Explanation: **Explanation:** **1. Why Small Cell Carcinoma (SCLC) is correct:** Small cell lung carcinoma is a neuroendocrine tumor derived from **Kulchitsky cells**. These cells have the metabolic machinery to produce various ectopic hormones. **SIADH (Syndrome of Inappropriate Antidiuretic Hormone)** is the most common paraneoplastic syndrome associated with SCLC, occurring in approximately 7–10% of patients [1]. It results in water retention and dilutional hyponatremia, which can manifest clinically as seizures, confusion, or coma [1]. **2. Why the other options are incorrect:** * **Adenocarcinoma (Option A):** This is the most common lung cancer overall (especially in non-smokers). While it is associated with hypertrophic osteoarthropathy (clubbing), it rarely causes SIADH. * **Bronchioloalveolar carcinoma (Option B):** Now classified under Adenocarcinoma in situ, it typically presents with voluminous watery sputum (bronchorrhea) rather than endocrine disturbances. * **Large cell carcinoma (Option C):** This is a diagnosis of exclusion.
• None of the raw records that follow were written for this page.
Lemma put_back_rep d (w : W) key s (name : bytes) (taken : bool) (r : Value) :
  rep d w -> (s <> ∅ -> set_ok s) ->
  exists w', put_back key s 0 name taken (mret r) w = (Ok r, w') /\ rep (put key s d) w'.
Proof.
  intros R Hs. edestruct (commit_set_put d w key s r
    (let! _ := (if bool_decide (s = ∅) then if taken then let! _ := Notify "s" name key in Notify "g" (lit "del") key else mret ()
                else if taken then Notify "s" name key else mret ()) in mret r)) as (w' & E & R'); [done|done| |exists w'; split; [|done]].
  - intros w1. case_bool_decide; destruct taken; (eexists; split; [reflexivity|done]).
  - rewrite <- E. unfold put_back. by case_bool_decide.
Qed.

(** The command a client sends. *)
Definition int_arg (n : Z) : Value := BulkOf (FormatInt n).
Definition store_args (dst k : bytes) (ks : list bytes) : list Value := BulkOf dst :: map BulkOf (k :: ks).

Definition send (o : set_op) : M (gmap bytes bytes) Value :=
  match o with
  | SAdd k m ms => sadd (BulkOf k :: map BulkOf (m :: ms))
  | SRem k m ms => srem (BulkOf k :: map BulkOf (m :: ms))
  | SMembers k => smembers [BulkOf k]
  | SIsMember k m => sismember [BulkOf k; BulkOf m]
  | SMIsMember k m ms => smismember (BulkOf k :: map BulkOf (m :: ms))
  | SCard k => scard [BulkOf k]
  | SMove src dst m => smove [BulkOf src; BulkOf dst; BulkOf m]
  | SInter k ks => sinter (map BulkOf (k :: ks))
  | SUnion k ks => sunion (map BulkOf (k :: ks))
  | SDiff k ks => sdiff (map BulkOf (k :: ks))
  | SInterStore dst k ks => sinterstore (store_args dst k ks)
  | SUnionStore dst k ks => sunionstore (store_args dst k ks)
  | SDiffStore dst k ks => sdiffstore (store_args dst k ks)
  | SInterCard k ks limit =>
      sintercard (int_arg (len (k :: ks)) :: map BulkOf (k :: ks) ++ [BulkOf (lit "LIMIT"); int_arg limit])
  end.

Definition op_ok (o : set_op) : Prop :=
  match o with SInterCard k ks limit => is_i64 (len (k :: ks)) /\ 0 <= limit /\ is_i64 limit | _ => True end.

(** One command: the reply and the new database are the specified ones. *)
Definition refined (o : set_op) : Prop := forall d (w : W),
  rep d w -> op_ok o -> fitting (spec o d).2 -> exists w', send o w = (Ok (spec o d).1, w') /\ rep (spec o d).2 w'.

Lemma two_args (k : bytes) (l : list bytes) (a : bytes) : (len (BulkOf k :: map BulkOf (a :: l)) <? 2) = false.
Proof. apply Z.ltb_ge. unfold len. cbn. lia. Qed.

Ltac args := unfold with_key, with_member; rewrite ?two_args; cbn [BulkOf argString]; repeat change (default [] (Some ?x)) with x.

Lemma SAdd_refined (k : bytes) m (ms : list bytes) : refined (SAdd k m ms).
Proof.
  intros d w R _. cbn [send spec fst snd]. intros Hf. unfold sadd. args. rewrite (set_or_new_rep d) by done. rewrite add_members_union, Z.add_0_l.
  set (s' := get d k ∪ list_to_set (m :: ms)) in *. assert (s' <> ∅) as Hne by (unfold s'; set_solver).
  destruct (commit_set_put d w k s' (VInteger (set_len s' - set_len (get d k)))
    (let! _ := Notify "s" (lit "sadd") k in mret (VInteger (set_len s' - set_len (get d k))))) as (w' & E & R').
  - done.
  - by eapply fitting_put.
  - intros w1. by eexists.
  - exists w'. split; [|done]. rewrite bool_decide_eq_false_2 in E by done. exact E.
Qed.

Lemma SRem_refined (k : bytes) m (ms : list bytes) : refined (SRem k m ms).
Proof.
  intros d w R _. cbn [send spec fst snd]. intros Hf. unfold srem. args. rewrite (with_set_rep d) by done.
  unfold get in *. destruct (d !! k) as [s|] eqn:Ek; cbn [default from_option] in *; unfold id in *.
  - rewrite remove_members_difference, Z.add_0_l. apply put_back_rep; [done|]. by eapply fitting_put.
  - exists w. assert ((∅ ∖ list_to_set (m :: ms) : gset bytes) = ∅) as -> by set_solver. rewrite Z.sub_diag. split; [done|].
    unfold put. rewrite decide_True by done. by rewrite delete_id.
Qed.

Ltac reads d k := rewrite (with_set_rep d) by done; unfold get; destruct (d !! k); (eexists; split; [reflexivity|done]).

Lemma SMembers_refined (k : bytes) : refined (SMembers k).
Proof. intros d w R _ _. cbn [send spec fst snd]. unfold smembers. args. reads d k. Qed.
Lemma SCard_refined (k : bytes) : refined (SCard k).
Proof. intros d w R _ _. cbn [send spec fst snd]. unfold scard. args. reads d k. Qed.
Lemma SIsMember_refined (k : bytes) m : refined (SIsMember k m).
Proof. intros d w R _ _. cbn [send spec fst snd]. unfold sismember. args. reads d k. Qed.
Lemma SMIsMember_refined (k : bytes) m (ms : list bytes) : refined (SMIsMember k m ms).
Proof.
  intros d w R _ _. cbn [send spec fst snd]. unfold smismember. args. rewrite (set_or_new_rep d) by done. rewrite are_members_map. by exists w.
Qed.

Lemma algebra_refined (name : string) (op : list (gset bytes) -> gset bytes) (k : bytes) (ks : list bytes) d (w : W) :
  rep d w -> set_algebra name op (map BulkOf (k :: ks)) w = (Ok (toBulkArray (sortedMembers (op (map (get d) (k :: ks))))), w).
Proof. intros R. unfold set_algebra. cbn [map]. change (BulkOf k :: map BulkOf ks) with (map BulkOf (k :: ks)). by rewrite (with_sets_rep d). Qed.

Lemma SInter_refined (k : bytes) (ks : list bytes) : refined (SInter k ks).
Proof. intros d w R _ _. exists w. cbn [send spec fst snd]. unfold sinter. by rewrite (algebra_refined _ _ _ _ d), interSets_spec. Qed.
Lemma SUnion_refined (k : bytes) (ks : list bytes) : refined (SUnion k ks).
Proof. intros d w R _ _. exists w. cbn [send spec fst snd]. unfold sunion. by rewrite (algebra_refined _ _ _ _ d), unionSets_spec. Qed.
Lemma SDiff_refined (k : bytes) (ks : list bytes) : refined (SDiff k ks).
Proof. intros d w R _ _. exists w. cbn [send spec fst snd]. unfold sdiff. by rewrite (algebra_refined _ _ _ _ d), diffSets_spec. Qed.

Lemma store_refined (name : string) (op : list (gset bytes) -> gset bytes) (dst k : bytes) (ks : list bytes) d (w : W) s :
  rep d w -> op (map (get d) (k :: ks)) = s -> fitting (put dst s d) ->
  exists w', storeSetOp (store_args dst k ks) name op w = (Ok (VInteger (set_len s)), w') /\ rep (put dst s d) w'.
Proof.
  intros R Hs Hf. unfold storeSetOp, store_args. args. rewrite (with_sets_rep d) by done. rewrite Hs. clear Hs.
  unfold mbind at 1, attempt. rewrite (readSet_rep d) by done.
  assert (exists w1, storeResult dst s w = (Ok (VInteger (set_len s)), w1) /\ rep (put dst s d) w1) as (w1 & E & R1).
  { unfold storeResult, put. case_bool_decide as He.
    - subst s. rewrite decide_True by done. eexists. split; [reflexivity|]. by eapply rep_delete.
    - rewrite decide_False by done. eexists. split; [reflexivity|]. eapply srep_write; [done|done|by eapply fitting_put|reflexivity]. }
  destruct (d !! dst) as [s0|]; cbv beta iota; unfold mbind; rewrite E; cbn; destruct (bool_decide (s = ∅));
    (eexists; split; [reflexivity|]; by eapply srep_kv).
Qed.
It is more commonly associated with gynecomastia due to beta-hCG production, not SIADH. **3. High-Yield Clinical Pearls for NEET-PG:** * **Small Cell Carcinoma:** Associated with "The 3 S's": **S**IADH, **S**ubacute cerebellar degeneration, and Lambert-Eaton **S**yndrome (and ACTH/Cushing’s) [1]. * **Squamous Cell Carcinoma:** Associated with "The 3 P's": **P**THrP (Hypercalcemia), **P**erypheral (actually Central, but often mnemonicized for **P**arathyroid-like), and **P**earl formation (keratin pearls) [1]. * **Location:** SCLC and Squamous cell are typically **Central** (hilar), while Adenocarcinoma is **Peripheral**. * **Management of SIADH:** Fluid restriction is the first-line treatment; Vaptans (Vasopressin antagonists) or Demeclocycline are used in refractory cases.